1. Field of the Invention
The present invention is directed to an apparatus for regulating the flow-through amount of a flowing medium, such as a ventilator for regulating the flow-through amount of a gas.
2. Description of the Prior Art
Ventilator arrangements are known in the art such as disclosed, for example, in U.S. Pat. No. 3,741,208. Ventilators of this type control the gas flow to or from a patient using an analog electronic circuit with negative feedback. An adjustable reference value for the chronological curve of the desired gas flow is generated by a rated value generator. A gas flow meter defines the actual value for the current gas flow, and converts this value into a corresponding electrical signal which, after linearization, is supplied to the input of a difference-forming stage. The reference value is supplied to the other input of the difference-forming stage by the rated value generator. The output signal of the difference-forming stage forms the proportional part of the regulating variable, which serves the purpose of driving a stepping motor. The stepping motor moves a closure element disposed in a gas conduit, by which the cross section of the internal opening of the conduit can be varied, so that the difference between the current gas flow and the desired gas flow is maintained as close to zero as possible. An integral component combined with the proportional component of the regulating variable in a known manner.
The ventilator disclosed in U.S. Pat. No. 3,741,208 was the first to successfully achieve various time-dependent respiration patterns in a reproducible manner.
Another ventilator is described in the brochure (Form AA-213, May, 1983) for the PB 7200 Microprocessor Ventilator of the Puritan-Bennett Corporation. In this ventilator, a digital regulation takes place wherein the current gas flow is measured in analog fashion using a hot-film manometer, and the analog value is digitized and intermediately stored for subsequent use in a microprocessor for calculating a regulating variable together with a value from a table for the desired gas flow, which is also stored and is used as the rated value. The regulating variable thus consists of a proportional component, a differential component, and an integral component to which a constant is added for the purpose of preventing seizing of the closure means at the valve opening. A solenoid value as disclosed, for example, in U.S. Pat. No. 4,463,332 is used as the valve. An oblong magnetic element is provided as the closure element, which is pressed against the valve opening by means of a resilient membrane, which exerts a linear spring force on the magnetic element. When a current is applied to the coil of the solenoid valve, a force opposite the spring force is generated as a function of the magnetic flux, which lifts the magnetic element from the valve opening to adjust the opening in accordance with the equilibrium position which is achieved.
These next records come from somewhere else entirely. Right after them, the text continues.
Definition asmContentOf (input : string) : outcome string :=
  ls <- asmLinesOf input ;;
  Returned (join NL ls ++ asmAppendix).

Definition asmContent : outcome string := asmContentOf instructions.

(** One run of the program on a table (lines 484-505): the files written,
    in the order of the [writeFileSync] calls, each with its content, and
    how the run ends.  The rule table is written before the assembly table
    is computed, so an exception there would leave the first file behind. *)
Definition run (input : string) : list (string * string) * outcome unit :=
  let written := [("./instruction_rules.data", rulesContentOf input)] in
  match asmContentOf input with
  | Returned asm => (app written [("./assembly.data", asm)], Returned tt)
  | Thrown msg => (written, Thrown msg)
  end.

(* ================================================================= *)
(** ** Reference notions used in the statements *)

(** The unsigned decimal numeral of [n]. *)
Definition decimal (n : N) : string := NilZero.string_of_uint (N.to_uint n).

(** The value of a string of binary digits, by position: the character at
    distance [k] from the end weighs [2^k]. *)
Fixpoint binaryValue (s : string) : N :=
  match s with
  | "" => 0
  | String c r =>
      ((if Ascii.eqb c "1" then 1 else 0) * 2 ^ N.of_nat (String.length r)
       + binaryValue r)%N
  end.

Fixpoint allChars (p : ascii -> bool) (s : string) : bool :=
  match s with
  | "" => true
  | String c r => p c && allChars p r
  end.

Definition isTrit (c : ascii) : bool :=
  Ascii.eqb c "0" || Ascii.eqb c "1" || Ascii.eqb c "2".

Definition isIndexDigit (n : number) : bool :=
  match n with
  | Int z => (0 <=? z)%Z && (z <=? 9)%Z
  | NaN => false
  end.

(** The data model's record: eight characters over 0, 1, 2; two one-digit
    indices; a mnemonic that fits on a line (no line break, and nothing
    [trim] would cut at its end). *)
Definition wellFormed (i : Instruction) : bool :=
  (String.length (opcodeBits i) =? 8)%nat
  && allChars isTrit (opcodeBits i)
  && isIndexDigit (nameStartIndex i)
  && isIndexDigit (nameEndIndex i)
  && negb (includes LF (name i))
  && String.eqb (trimEnd (name i)) (name i).

(** What [serializeInstructionToAsm] returns when it returns. *)
Definition asmLine (i : Instruction) : string :=
  name i ++ " " ++ numberToString (parseInt (opcodeBits i) 2).

Fixpoint noDupStrings (l : list string) : bool :=
  match l with
  | [] => true
  | x :: t => negb (existsb (String.eqb x) t) && noDupStrings t
  end.

(* ================================================================= *)
(** ** Sample tables and records *)

(** The example rows of the specification. *)
Definition addTable : string := "0000000007add".

Definition notRecord : Instruction :=
  {| opcodeBits := "00000100";
     nameStartIndex := Int 5;
     nameEndIndex := Int 7;
     name := "not" |}.

(** A row shorter than the ten-character prefix. *)
Definition shortRow : string := "0000".

(** A table whose first row is an authored base instruction whose own
    mnemonic happens to end in a tag. *)
Definition tableWithTagNamedBase : string :=
  Eval vm_compute in join NL ["0010100057jmpi1"; "0000000057add"].

(** A mask row whose name ends in a tag. *)
Definition tableWithTagNamedMask : string := "2122222211ARGi2".

(** A mask row whose ninth character is no digit. *)
Definition tableWithBadIndexMask : string := "22122222x7COND".

(** Two well-formed rows. *)
Definition twoRowTable : string :=
  Eval vm_compute in join NL ["0000000157sub"; "0000000057add"].

(** An upper-case mnemonic that ends in a tag once it is lowercased. *)
Definition tableWithUpperCaseTag : string := "0000000057LDI1".

(* ================================================================= *)
(** ** The earlier revision *)

(** The first half of src/index.ts (lines 1-247) is an earlier revision of
    the same program.  Lines 105-188 are, character for character, lines
    360-443 of the later one: the record type, the modes, [modeToBits],
    [immediateModeClone], the two serializers, the parser and
    [stringifyFileInstructionsForFile] are shared.  What differs is below:
    the table, the policy (no [pop], no [push]) and the regular expression
    of the filter ([/i[abc]$/]). *)
Module Earlier.

(** Lines 46-103. *)
Definition instructions : string :=
  Eval vm_compute in
  join NL
    [ "";
      "2212222222COND";
      "2122222211I_ARG2";
      "2001222233MEM";
      "1222222200I_ARG1";
      "1110010137JGTEQic";
      "1110010037JGTic";
      "1110001137JLTEQic";
      "1110001037JLTic";
      "1110000137JNEQic";
      "1110000037JEQic";
      "1100010157XORic";
      "1100001157ORic";
      "1100001057ANDic";
      "1100000157SUBic";
      "1100000057ADDic";
      "1010010137JGTEQia";
      "1010010037JGTia";
      "1010001137JLTEQia";
      "1010001037JLTia";
      "1010000137JNEQia";
      "1010000037JEQia";
      "1001000147WRITEia";
      "1001000047READia";
      "1000010157XORia";
      "1000010057NOTia";
      "1000001157ORia";
      "1000001057ANDia";
      "1000000157SUBia";
      "1000000057ADDia";
      "0110010137JGTEQib";
      "0110010037JGTib";
      "0110001137JLTEQib";
      "0110001037JLTib";
      "0110000137JNEQib";
      "0110000037JEQib";
      "0100010157XORib";
      "0100001157ORib";
      "0100001057ANDib";
      "0100000157SUBib";
      "0100000057ADDib";
      "0010010137JGTEQ";
      "0010010037JGT";
      "0010001137JLTEQ";
      "0010001037JLT";
      "0010000137JNEQ";
      "0010000037JEQ";
      "0001000147WRITE";
      "0001000047READ";
      "0000011157SHL";
      "0000011057SHR";
      "0000010157XOR";
      "0000010057NOT";
      "0000001157OR";
      "0000001057AND";
      "0000000157SUB";
      "0000000057ADD";
      "" ].

(** Lines 190-204. *)
Definition getInstructionImmediateModes (i : Instruction) : list ImmediateMode :=
  if String.eqb (name i) "read" then []
  else if String.eqb (name i) "not" then [ARG1_IMMEDIATE]
  else if String.eqb (name i) "write" then [ARG1_IMMEDIATE]
  else modes.

(** Lines 206-215. *)
Definition addImmediateModeClones (i : Instruction) : list Instruction :=
  if includes "2" (opcodeBits i) then [i]
  else
    let modesToAdd :=
      filter (fun a => (0 <? String.length (modeTag a))%nat)
             (getInstructionImmediateModes i) in
    i :: map (fun mode => immediateModeClone i mode) modesToAdd.

(** [/i[abc]$/.test(name)] (line 219). *)
Definition isImmediateModeName (name : string) : bool :=
  endsWith "ia" name || endsWith "ib" name || endsWith "ic" name.

(** Lines 217-225, with the table as a parameter. *)
Definition keptInstructions (input : string) : list Instruction :=
  filter (fun i => negb (isImmediateModeName (name i)))
         (readFileInstructions input).

Definition baseInstructions (input : string) : list Instruction :=
  map lowercaseName (keptInstructions input).

Definition expandTable (input : string) : list Instruction :=
  flat_map addImmediateModeClones (baseInstructions input).

Definition instr : list Instruction := expandTable instructions.

Definition rulesContentOf (input : string) : string :=
  stringifyFileInstructionsForFile (expandTable input).

End Earlier.

(* ================================================================= *)
(** ** More sample inputs *)

Definition CR : ascii := "013"%char.

(** The line break of a text file written on Windows. *)
Definition CRLF : string := String CR NL.

(** The longest run of binary digits at the front of a string. *)
Fixpoint binaryPrefix (s : string) : string :=
  match s with
  | "" => ""
  | String c r =>
      if Ascii.eqb c "0" || Ascii.eqb c "1" then String c (binaryPrefix r)
      else ""
  end.

(** A record whose opcode bits are cut short by a stray character, and one
    whose opcode bits are no digits at all. *)
Definition strayBitsRecord : Instruction :=
  {| opcodeBits := "0000x101";
     nameStartIndex := Int 5;
     nameEndIndex := Int 7;
     name := "xor" |}.

Definition noBitsRecord : Instruction :=
  {| opcodeBits := "opcode";
     nameStartIndex := NaN;
     nameEndIndex := NaN;
     name := "" |}.

(** A table of blank lines only: spaces, a tab, line breaks. *)
Definition blankTable : string :=
  Eval vm_compute in join NL ["  "; String "009" ""; ""].

(* ================================================================= *)
(** ** Strings *)

(** Case analysis on a character: its eight bits, 256 closed cases. *)
Ltac char_cases c := destruct c as [[] [] [] [] [] [] [] []].

Section StringFacts.

Lemma append_empty_r (s : string) : s ++ "" = s.
Proof. induction s as [|c s IH]; simpl; [reflexivity | now rewrite IH]. Qed.

Lemma append_assoc (a b c : string) : (a ++ b) ++ c = a ++ (b ++ c).
Proof. induction a as [|x a IH]; simpl; [reflexivity | now rewrite IH]. Qed.

Lemma length_append (a b : string) :
  String.length (a ++ b) = String.length a + String.length b.
Proof. induction a as [|x a IH]; simpl; [reflexivity | now rewrite IH]. Qed.

Lemma take_append_length (a b : string) : take (String.length a) (a ++ b) = a.
Proof. induction a as [|x a IH]; simpl; [now destruct b | now rewrite IH]. Qed.

Lemma drop_append_length (a b : string) : drop (String.length a) (a ++ b) = b.
Proof. induction a as [|x a IH]; simpl; [reflexivity | exact IH]. Qed.

Lemma take_drop (n : nat) (s : string) : take n s ++ drop n s = s.
Proof.
  revert s; induction n as [|n IH]; intros [|c s]; simpl; try reflexivity.
  now rewrite IH.
Qed.

Lemma drop_all (n : nat) (s : string) : String.length s <= n -> drop n s = "".
Proof.
  revert s; induction n as [|n IH]; intros [|c s]; simpl; intros H;
    try reflexivity; try lia.
  apply IH; lia.
Qed.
The structure of the valve is selected so that movement of the magnetic element is linearly proportional to the applied electrical current.
A single control circuit having negative feedback is provided in each of the above known ventilators for controlling the position of the closure element or closure means in order to regulate the gas flow.
An article entitled "Some Aspects of The Dynamic Behavior of Air Crew Breathing Equipment" appearing in Aerospace Medicine, Vol. 36, No. 11, November, 1965 describes a respiration simulator wherein the desired gas flow is not controlled via a value, but by means of a piston motion, with some degree of regulation being indicated. The gas flow, the position of the piston, and the speed of the motor with which the piston is driven are defined as the actual quantities. All three actual values, are compared to a single rated value, which is a reference signal generated by a so-called "wave-form generator" for the chronological curve of the desired gas flow. This takes place in a single control circuit, i.e., the electrical signals received corresponding to the various actual values are substracted in common from the reference signal. A faultless regulation is thus not possible under normal conditions, because the different actual values disturb each other. For example, the actual value for the gas flow may be above the rated value and have the effect of reducing the current flow, whereas the actual value for the position of the piston, by contrast, may indicate an excessively low gas flow and act in the opposite direction, i.e. toward an increase in the gas flow.